Hyphae - thread like filaments of the mycelium
Mycelia - a mass of heavily branched hyphae.
Nitrogen cycle - The circulation of nitrogen in an environment in which a cycle of chemical reactions compound atmospheric nitrogen, dissolve it in rain, and deposit it in the soil, where it is metabolized by bacteria, fungi and plants, eventually returning to the atmosphere by bacterial decomposition of organic matter.
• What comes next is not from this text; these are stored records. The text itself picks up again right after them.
(** * Title matching and link merging of the tnlplatinum catalogue scripts

    A shallow embedding of the Python scripts under [scripts/]:
    - [cross_reference_films.py]: [normalize_title], [calculate_similarity],
      [find_matches];
    - [matching_algorithm.py]: [clean_title], [extract_episode_info],
      [calculate_match_score], [find_best_match], [match_videos_to_json];
    - [json_updater.py]: [update_entry_with_video_url] and the merge loop of
      [apply_matches_to_file];
    - [apply_video_url_updates.py]: the update loop of [apply_updates].

    Conventions of the embedding.
    - A Python [str] is a list of Unicode code points ([ustr]); literals are
      written as UTF-8 text and decoded by [u].
    - A JSON object (Python [dict]) is a [gmap string value]; [d.get(k)] is
      [get d k], [d.get(k, '')] is [get_or_empty d k].
    - Scores are Python floats that only ever hold decimal literals, results
      of the external ratio functions, and sums/maxima of these; they are
      modelled as rationals ([Q]) compared with [Qle_bool].
    - Library behaviour outside the repository (difflib, fuzzywuzzy, the
      Unicode tables behind [str.lower], [\w] and [\d]) is a parameter. *)

From Stdlib Require Import QArith.
From stdpp Require Import gmap strings list fin_maps sorting.
(** X5: on binary64, with coordinate-wise scaling and negation in
    [quat], no rounding enters the linear methods below.  Dil by 1
    returns a copy of its operand bit for bit; Neg, which is Dil by -1,
    flips the sign of every coordinate, so Neg twice returns a copy;
    Sub(x, y) is Add(x, Neg(y)) bit for bit; Neg commutes with Conj; and
    Quad(Neg(x)) is Quad(x).  Each identity holds for every value, NaN
    and infinite coordinates included, and both sides panic alike on a
    nil pointer.  The same holds of Klein. *)
Theorem Dil_Neg_Sub_exact (x y : Cayley) (u v : Klein) :
  (Cayley_Dil x 1 = Cayley_Copy x
   /\ (n ← Cayley_Neg x; Cayley_Neg n) = Cayley_Copy x
   /\ Cayley_Sub x y = (n ← Cayley_Neg y; Cayley_Add x n)
   /\ (c ← Cayley_Conj x; Cayley_Neg c) = (n ← Cayley_Neg x; Cayley_Conj n)
   /\ (n ← Cayley_Neg x; Cayley_Quad n) = Cayley_Quad x)
  /\
  (Klein_Dil u 1 = Klein_Copy u
   /\ (n ← Klein_Neg u; Klein_Neg n) = Klein_Copy u
   /\ Klein_Sub u v = (n ← Klein_Neg v; Klein_Add u n)
   /\ (c ← Klein_Conj u; Klein_Neg c) = (n ← Klein_Neg u; Klein_Conj n)
   /\ (n ← Klein_Neg u; Klein_Quad n) = Klein_Quad u).
Proof.
  pose proof (@Neg_Neg binary64 quat binary64_contract) as HNN.
  split; repeat match goal with |- _ /\ _ => split end.
  - unfold Cayley_Dil, Cayley_Copy.
    pointers_then ltac:(now rewrite !quat_Dil_one).
  - unfold Cayley_Neg, Cayley_Dil, Cayley_Copy.
    pointers_then ltac:(now rewrite !quat_Dil_minus_one, !HNN).
  - unfold Cayley_Neg, Cayley_Dil, Cayley_Sub, Cayley_Add.
    pointers_then ltac:(now rewrite !quat_Dil_minus_one, !quat_Sub_Add_Neg).
  - unfold Cayley_Neg, Cayley_Dil, Cayley_Conj.
    pointers_then ltac:(now rewrite !quat_Dil_minus_one, quat_Neg_Conj).
  - unfold Cayley_Neg, Cayley_Dil, Cayley_Quad.
    pointers_then ltac:(now rewrite !quat_Dil_minus_one, !quat_Quad_Neg).
  - unfold Klein_Dil, Klein_Copy.
    pointers_then ltac:(now rewrite !quat_Dil_one).
  - unfold Klein_Neg, Klein_Dil, Klein_Copy.
    pointers_then ltac:(now rewrite !quat_Dil_minus_one, !HNN).
  - unfold Klein_Neg, Klein_Dil, Klein_Sub, Klein_Add.
    pointers_then ltac:(now rewrite !quat_Dil_minus_one, !quat_Sub_Add_Neg).
  - unfold Klein_Neg, Klein_Dil, Klein_Conj.
    pointers_then ltac:(now rewrite !quat_Dil_minus_one, quat_Neg_Conj).
  - unfold Klein_Neg, Klein_Dil, Klein_Quad.
    pointers_then ltac:(now rewrite !quat_Dil_minus_one, !quat_Quad_Neg).
Qed.
Lemma float_eqb_infinity (n : float) :
  (n =? infinity) = true -> Prim2SF n = S754_infinity false.
Proof.
  rewrite FloatAxioms.eqb_spec, Prim2SF_infinity.
  destruct (Prim2SF n) as [s|s| |s m e]; simpl; try discriminate;
    destruct s; try discriminate; reflexivity.
Qed.
(** * wiki: page storage and the HTTP handlers around it

    A shallow embedding of the page store of the wiki server
    ([mkSubDir], [Page.Save], [LoadPage]), of its counters and of the
    index, view, edit and save handlers, over a model of the file system
    calls they make
    ([os.MkdirAll], [os.Stat], [ioutil.ReadFile], [ioutil.WriteFile]) and of
    Go's [path] package ([path.Clean], [path.Join], [path.Dir]).

    Go strings and byte slices are sequences of bytes: a Go [string] is a
    [string] here (one [ascii] per byte), a [[]byte] is a [list byte]. *)

From Stdlib Require Import Strings.Ascii Strings.String Strings.Byte.
From Equations Require Import Equations.
From stdpp Require Import base option list gmap strings.


(** ** Go strings *)

Module GoString.

(** [s[i]] for an index that is in range; the callers below only read
    below [len(s)]. *)
Definition byte_at (s : string) (i : nat) : ascii :=
  default Ascii.zero (String.get i s).

(** [s[lo:hi]]: [None] stands for the run-time panic "slice bounds out of
    range", raised unless [lo <= hi <= len(s)]. *)
Definition slice (s : string) (lo hi : nat) : option string :=
  if bool_decide (lo ≤ hi ∧ hi ≤ String.length s)
  then Some (String.substring lo (hi - lo) s)
  else None.

(** [strings.LastIndex(s, "/")], [None] for -1. *)
Fixpoint lastSlash (s : string) : option nat :=
  match s with
  | EmptyString => None
  | String c t =>
      match lastSlash t with
      | Some i => Some (S i)
      | None => if Ascii.eqb c "/" then Some 0 else None
      end
  end.

(** [strings.Join(elems, sep)] *)
Fixpoint strings_Join (elems : list string) (sep : string) : string :=
  match elems with
  | [] => ""
  | [e] => e
  | e :: rest => e +:+ sep +:+ strings_Join rest sep
  end.

(** [strings.TrimLeft(s, "/")] *)
Fixpoint TrimLeft_slash (s : string) : string :=
  match s with
  | String c t => if Ascii.eqb c "/" then TrimLeft_slash t else s
  | EmptyString => s
  end.

(** [strings.Contains(s, sub)] *)
Fixpoint Contains (s sub : string) : bool :=
  String.prefix sub s ||
  match s with
  | EmptyString => false
  | String _ t => Contains t sub
  end.

End GoString.

(** ** Package [path] *)

Module path.
Import GoString.

(** The backtracking loop of [Clean] on a [..] element, entered after the
    first [out.w--]:
    [for out.w > dotdot && out.index(out.w) != '/' { out.w-- }]. *)
Fixpoint backtrack (buf : string) (dotdot w : nat) : nat :=
  match w with
  | 0 => 0
  | S w' =>
      if bool_decide (dotdot < w) && negb (Ascii.eqb (byte_at buf w) "/")
      then backtrack buf dotdot w'
      else w
  end.

(** [true] when an element ends here: [r == n || path[r] == '/']. *)
Definition elem_end (rest : string) : bool :=
  match rest with
  | EmptyString => true
  | String c _ => Ascii.eqb c "/"
  end.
Rhizomorphs - 'root-like' mass of hypahe connecting the outer mycelia to the fungal sheath.
Spore Bank - A large accumulation of spores in the soil over time.
Symbiotic relationships - association between different and unlike organisms. In the case of mycorrhizae and plants, the relationship is mutually beneficial.
Vascular land plants - Plants with xylem and phloem including the Lycopods, Horsetails, Ferns, and Seed Plants (conifers and flowering plants).